(* ===== verification/FoldersProps.v ===== *)
(** * Properties of the folders: traversals find the subtree on any table, deletion removes
    exactly it, listing repairs the tree of its user, and moves never make a loop. *)

From S2P Require Import Prelude PyVal AccessGrants AccessControl Folders.
From stdpp Require Import gmap strings.

Local Open Scope Z_scope.

(** Rows are stored under their ids. *)
Definition sound (t : folders) : Prop := ∀ i f, t !! i = Some f → f_id f = i.

Lemma rows_elem t f : sound t → f ∈ rows t ↔ t !! f_id f = Some f.
Proof.
  intros Ht. unfold rows. rewrite list_elem_of_fmap. split.
  - intros ([i g] & -> & Hi%elem_of_map_to_list). cbn. by rewrite (Ht i g Hi).
  - intros Hf. exists (f_id f, f). split; [done|]. by apply elem_of_map_to_list.
Qed.

Lemma select_elem p t f : sound t → f ∈ select p t ↔ p f = true ∧ t !! f_id f = Some f.
Proof.
  intros Ht. unfold select. rewrite list_elem_of_In, filter_In, <-list_elem_of_In, rows_elem by done. tauto.
Qed.

Section Tree.
Context (user_id : string).

(** [c] is a folder of the user directly below [p]. *)
Definition child (t : folders) (p c : string) : Prop :=
  ∃ f, t !! c = Some f ∧ f_parent f = Some p ∧ f_user f = user_id.

Lemma children_spec t id c : sound t →
  c ∈ f_id <$> get_folders_by_parent_id_and_user_id (Some id) user_id t ↔ child t id c.
Proof.
  intros Ht. unfold get_folders_by_parent_id_and_user_id.
  rewrite list_elem_of_fmap. setoid_rewrite py_sorted_perm. unfold child, below, owned_by. split.
  - intros (f & -> & Hf). apply select_elem in Hf as [[Hp%bool_decide_eq_true Hu%String.eqb_eq]%andb_true_iff Hf]; [|done].
    by exists f.
  - intros (f & Hf & Hp & Hu). pose proof (Ht c f Hf) as Hi. exists f. split; [done|]. apply select_elem; [done|].
    rewrite Hi. split; [|done]. rewrite Hp, Hu, String.eqb_refl, bool_decide_true by done. done.
Qed.

(** *** Visits *)

(** The table a visit works on: rows of the original one, less some that were seen *)
Definition of_table (t : folders) (v : visit) : Prop :=
  ∀ i, v_table v !! i = t !! i ∨ (v_table v !! i = None ∧ i ∈ v_seen v).

Lemma of_table_sound t v : sound t → of_table t v → sound (v_table v).
Proof. intros Ht Hv i f Hi. destruct (Hv i) as [He|[He _]]; [|congruence]. apply (Ht i). congruence. Qed.

Lemma of_table_child t v p c : of_table t v → (child (v_table v) p c → child t p c) ∧ (child t p c → c ∈ v_seen v ∨ child (v_table v) p c).
Proof.
  intros Hv. unfold child. destruct (Hv c) as [->|[-> Hs]]; [naive_solver|]. split; [|by left]. intros (f & ? & _). done.
Qed.

(** From [v] to [v'] the visit has added closed sets of descendants of [roots]. *)
Record grown (t : folders) (finish : string → folders → folders) (roots : string → Prop) (v v' : visit) : Prop := {
  grown_table : of_table t v';
  grown_seen : v_seen v ⊆ v_seen v';
  grown_below x : x ∈ v_seen v' → x ∈ v_seen v ∨ ∃ r, roots r ∧ rtc (child t) r x;
  grown_closed x y : x ∈ v_seen v' → x ∉ v_seen v → child t x y → y ∈ v_seen v';
  grown_ids : ∃ l, v_ids v' = v_ids v ++ l ∧ NoDup l ∧ (∀ x, x ∈ l ↔ x ∈ v_seen v' ∧ x ∉ v_seen v) ∧
                   v_table v' = foldl (λ t i, finish i t) (v_table v) l
}.

Lemma grown_refl t finish roots v : of_table t v → grown t finish roots v v.
Proof.
  intros Hv. split; [done|done|by left|done|]. exists []. rewrite app_nil_r. split_and!; [done|constructor| |done].
  intros x. split; [by intros ?%elem_of_nil|tauto].
Qed.

Lemma grown_trans t finish (r1 r2 r : string → Prop) v1 v2 v3 :
  grown t finish r1 v1 v2 → grown t finish r2 v2 v3 → (∀ x, r1 x ∨ r2 x → r x) → grown t finish r v1 v3.
Proof.
  intros [T1 S1 B1 C1 (l1 & E1 & N1 & L1 & F1)] [T2 S2 B2 C2 (l2 & E2 & N2 & L2 & F2)] Hr. split; [done|by etrans| | |].
  - intros x Hx. destruct (B2 x Hx) as [Hx1|(y & Hy & Hyx)]; [|right; exists y; eauto].
    destruct (B1 x Hx1) as [|(y & Hy & Hyx)]; [by left|right; exists y; eauto].
  - intros x y Hx Hn Hxy. destruct (decide (x ∈ v_seen v2)) as [H2|H2]; [apply S2; eauto|eauto].
  - exists (l1 ++ l2). rewrite E2, E1, F2, F1, foldl_app, app_assoc. split_and!; [done| | |done].
    + apply NoDup_app. split_and!; [done| |done]. intros x Hx1 Hx2. apply L2 in Hx2 as [_ Hx2]. apply L1 in Hx1 as [Hx1 _]. done.
    + intros x. rewrite elem_of_app, L1, L2. pose proof (S1 x) as Hs1. pose proof (S2 x) as Hs2.
      destruct (decide (x ∈ v_seen v2)); tauto.
Qed.

Lemma grown_weaken t finish (r r' : string → Prop) v v' :
  (∀ x, x ∈ v_seen v' → x ∉ v_seen v → (∃ y, r y ∧ rtc (child t) y x) → ∃ y, r' y ∧ rtc (child t) y x) →
  grown t finish r v v' → grown t finish r' v v'.
Proof.
  intros Hr [T S B C I]. split; [done|done| |done|done]. intros x Hx.
  destruct (decide (x ∈ v_seen v)) as [|Hn]; [by left|right]. apply Hr; [done|done|]. by destruct (B x Hx).
Qed.

(** A step over a child that is new *)
Lemma grown_child t (finish : string → folders → folders) c v v' :
  (∀ i t' j, finish i t' !! j = t' !! j ∨ (j = i ∧ finish i t' !! j = None)) →
  c ∉ v_seen v → of_table t v → grown t finish (child t c) (mark c v) v' → (∀ y, child t c y → y ∈ v_seen v') →
  grown t finish (λ x, x = c) v (finished finish c v').
Proof.
  intros Hfin Hc Ht [T S B C (l & E & N & L & F)] Hch. cbn [mark v_seen v_ids v_table] in *.
  assert (Hcs : c ∈ v_seen v') by (apply S; by left).
  split; cbn [finished v_seen v_ids v_table].
  - intros i. cbn. destruct (Hfin c (v_table v') i) as [->|[-> Hn]]; [apply T|by right].
  - intros x Hx. apply S. by right.
  - intros x Hx. destruct (B x Hx) as [[->|Hs]%elem_of_cons|(y & Hy & Hyx)]; [right; by exists c|by left|].
    right. exists c. split; [done|]. by eapply rtc_l.
  - intros x y Hx Hn Hxy. destruct (decide (x = c)) as [->|Hne]; [by apply Hch|].
    apply (C x y Hx); [|done]. by intros [->|?]%elem_of_cons.
  - exists (l ++ [c]). rewrite E, app_assoc. split_and!; [done| | |].
    + apply NoDup_app. split_and!; [done| |apply NoDup_singleton].
      intros x Hx ->%list_elem_of_singleton. apply L in Hx as [_ Hx]. apply Hx. by left.
    + intros x. rewrite elem_of_app, L, list_elem_of_singleton, elem_of_cons.
      destruct (decide (x = c)) as [->|]; [naive_solver|naive_solver].
    + rewrite foldl_app. cbn. by rewrite F.
Qed.

(** The ids of the table that are not seen *)
Definition unseen (t : folders) (v : visit) : gset string := dom t ∖ list_to_set (v_seen v).

Lemma unseen_grown t finish r v v' : grown t finish r v v' → (size (unseen t v') <= size (unseen t v))%nat.
Proof. intros Hg. pose proof (grown_seen _ _ _ _ _ Hg) as Hs. apply subseteq_size. unfold unseen. set_solver. Qed.

Lemma unseen_mark t c v : c ∈ dom t → c ∉ v_seen v → (size (unseen t (mark c v)) < size (unseen t v))%nat.
Proof. intros Hd Hc. apply subset_size. unfold unseen. cbn. set_solver. Qed.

════════════════════

=== Work order ===
Would you retype exactly the lines above, from the line with "Definition child (t" to the line with "grown_ids : ∃", with both end lines kept and nothing more?

=== Answer ===
Definition child (t : folders) (p c : string) : Prop :=
  ∃ f, t !! c = Some f ∧ f_parent f = Some p ∧ f_user f = user_id.

Lemma children_spec t id c : sound t →
  c ∈ f_id <$> get_folders_by_parent_id_and_user_id (Some id) user_id t ↔ child t id c.
Proof.
  intros Ht. unfold get_folders_by_parent_id_and_user_id.
  rewrite list_elem_of_fmap. setoid_rewrite py_sorted_perm. unfold child, below, owned_by. split.
  - intros (f & -> & Hf). apply select_elem in Hf as [[Hp%bool_decide_eq_true Hu%String.eqb_eq]%andb_true_iff Hf]; [|done].
    by exists f.
  - intros (f & Hf & Hp & Hu). pose proof (Ht c f Hf) as Hi. exists f. split; [done|]. apply select_elem; [done|].
    rewrite Hi. split; [|done]. rewrite Hp, Hu, String.eqb_refl, bool_decide_true by done. done.
Qed.

(** *** Visits *)

(** The table a visit works on: rows of the original one, less some that were seen *)
Definition of_table (t : folders) (v : visit) : Prop :=
  ∀ i, v_table v !! i = t !! i ∨ (v_table v !! i = None ∧ i ∈ v_seen v).

Lemma of_table_sound t v : sound t → of_table t v → sound (v_table v).
Proof. intros Ht Hv i f Hi. destruct (Hv i) as [He|[He _]]; [|congruence]. apply (Ht i). congruence. Qed.

Lemma of_table_child t v p c : of_table t v → (child (v_table v) p c → child t p c) ∧ (child t p c → c ∈ v_seen v ∨ child (v_table v) p c).
Proof.
  intros Hv. unfold child. destruct (Hv c) as [->|[-> Hs]]; [naive_solver|]. split; [|by left]. intros (f & ? & _). done.
Qed.

(** From [v] to [v'] the visit has added closed sets of descendants of [roots]. *)
Record grown (t : folders) (finish : string → folders → folders) (roots : string → Prop) (v v' : visit) : Prop := {
  grown_table : of_table t v';
  grown_seen : v_seen v ⊆ v_seen v';
  grown_below x : x ∈ v_seen v' → x ∈ v_seen v ∨ ∃ r, roots r ∧ rtc (child t) r x;
  grown_closed x y : x ∈ v_seen v' → x ∉ v_seen v → child t x y → y ∈ v_seen v';
  grown_ids : ∃ l, v_ids v' = v_ids v ++ l ∧ NoDup l ∧ (∀ x, x ∈ l ↔ x ∈ v_seen v' ∧ x ∉ v_seen v) ∧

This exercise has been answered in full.